I've caulked those before too (hack). Tape the floor, and force the caulk way back under the base, building it up from the floor to the bottom of the board.
But you wouldn't have been able to do just the wide places. You'd have to do at least the whole wall, and more than likely, the whole room.

Sorry Cd..it wasn't your fault and shouldn't have been made your problem. I vote the CG gives you what he owes you. (you can tell him I said that)


----------



## Wildbill7145 (Apr 30, 2014)

Steve Richards said:


> I've caulked those before too (hack). Tape the floor, and force the caulk way back under the base, building it up from the floor to the bottom of the board.
> But you wouldn't have been able to do just the wide places. You'd have to do at least the whole wall, and more than likely, the whole room.
> 
> Sorry Cd..it wasn't your fault and shouldn't have been made your problem. I vote the CG gives you what he owes you. (you can tell him I said that)
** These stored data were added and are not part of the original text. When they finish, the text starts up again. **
Lemma good_set s0 ph st k g : started ph -> (k < 16)%nat -> (forall f, 0 <= fi_order_hint f -> 0 <= fi_order_hint (g f)) -> good s0 ph st ->
  exists s', set_frame k g (hd_pool st) = Some s' /\ good s0 ph (set_pool s' st) /\ cur_frame s' = cur_frame (hd_pool st) /\
    ref_frame_map s' = ref_frame_map (hd_pool st) /\ tame (hd_pool st) s'.
Proof.
  intros Hph Hk Hg Hgd. destruct (set_frame_ok k g (hd_pool st) [] (so_account _ _ Hph (gd_ok _ _ _ Hgd)) Hk) as (s' & E & _ & ((Hm & Hc & _) & _)). exists s'.
  assert (tame (hd_pool st) s') as Ht by (by eapply tame_set). split_and!; try done.
  apply (good_step s0 ph); [done | by eapply Fields |]. eapply tame_fine; [done | apply (hi_slots _ (gd_inv _ _ _ Hgd))].
Qed.

(** The current frame. *)
Lemma good_cur s0 ph st : started ph -> good s0 ph st -> exists k, cur_frame (hd_pool st) = Some k /\ (k < 16)%nat.
Proof.
  intros Hph [_ [Ha Ho Hp] _]. rewrite settled_started in Ha by done. destruct (phase_cur _ _ Hph Hp) as (k & Hk & _). exists k. split; [done |].
  destruct Ha as [(Lb & _) [Hr _] _ _ _]. rewrite list.Forall_forall in Hr. rewrite <- Lb. apply Hr, elem_of_app. left. unfold holders. rewrite Hk.
  apply elem_of_app. right. apply elem_of_app. left. by apply list_elem_of_singleton.
Qed.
That's what I was thinking too, you'd have to do the whole room. Then I wouldn't be surprised to see them say you'd have to do the entire job as that one room would stick out like a sore thumb. I have never, ever seen the bottom of baseboard caulked in the whole time I've been painting.

However, my wife did ask if I was going to do that to the baseboard in our bathroom which we redid a while back. I asked why and she responded "well, what if a water line breaks and we get flooding? That will protect things right?" My response elicited a rather quiet end to the day around the house.


----------



## Epoxy Pro (Oct 7, 2012)

I said that it wouldn't look good just caulking or patching the big gaps. After the gc applied the bondo those spots stood right out.


----------



## Steve Richards (Dec 31, 2010)

Wildbill7145 said:


> However, my wife did ask if I was going to do that to the baseboard in our bathroom which we redid a while back. I asked why and she responded "well, what if a water line breaks and we get flooding? That will protect things right?" My response elicited a rather quiet end to the day around the house.


Yes..you'd wanna make your bathroom water-tight. So if you have a leak, all the water will stay in there.. until you open the door! LOL


----------



## Wildbill7145 (Apr 30, 2014)

cdpainting said:


> I said that it wouldn't look good just caulking or patching the big gaps. After the gc applied the bondo those spots stood right out.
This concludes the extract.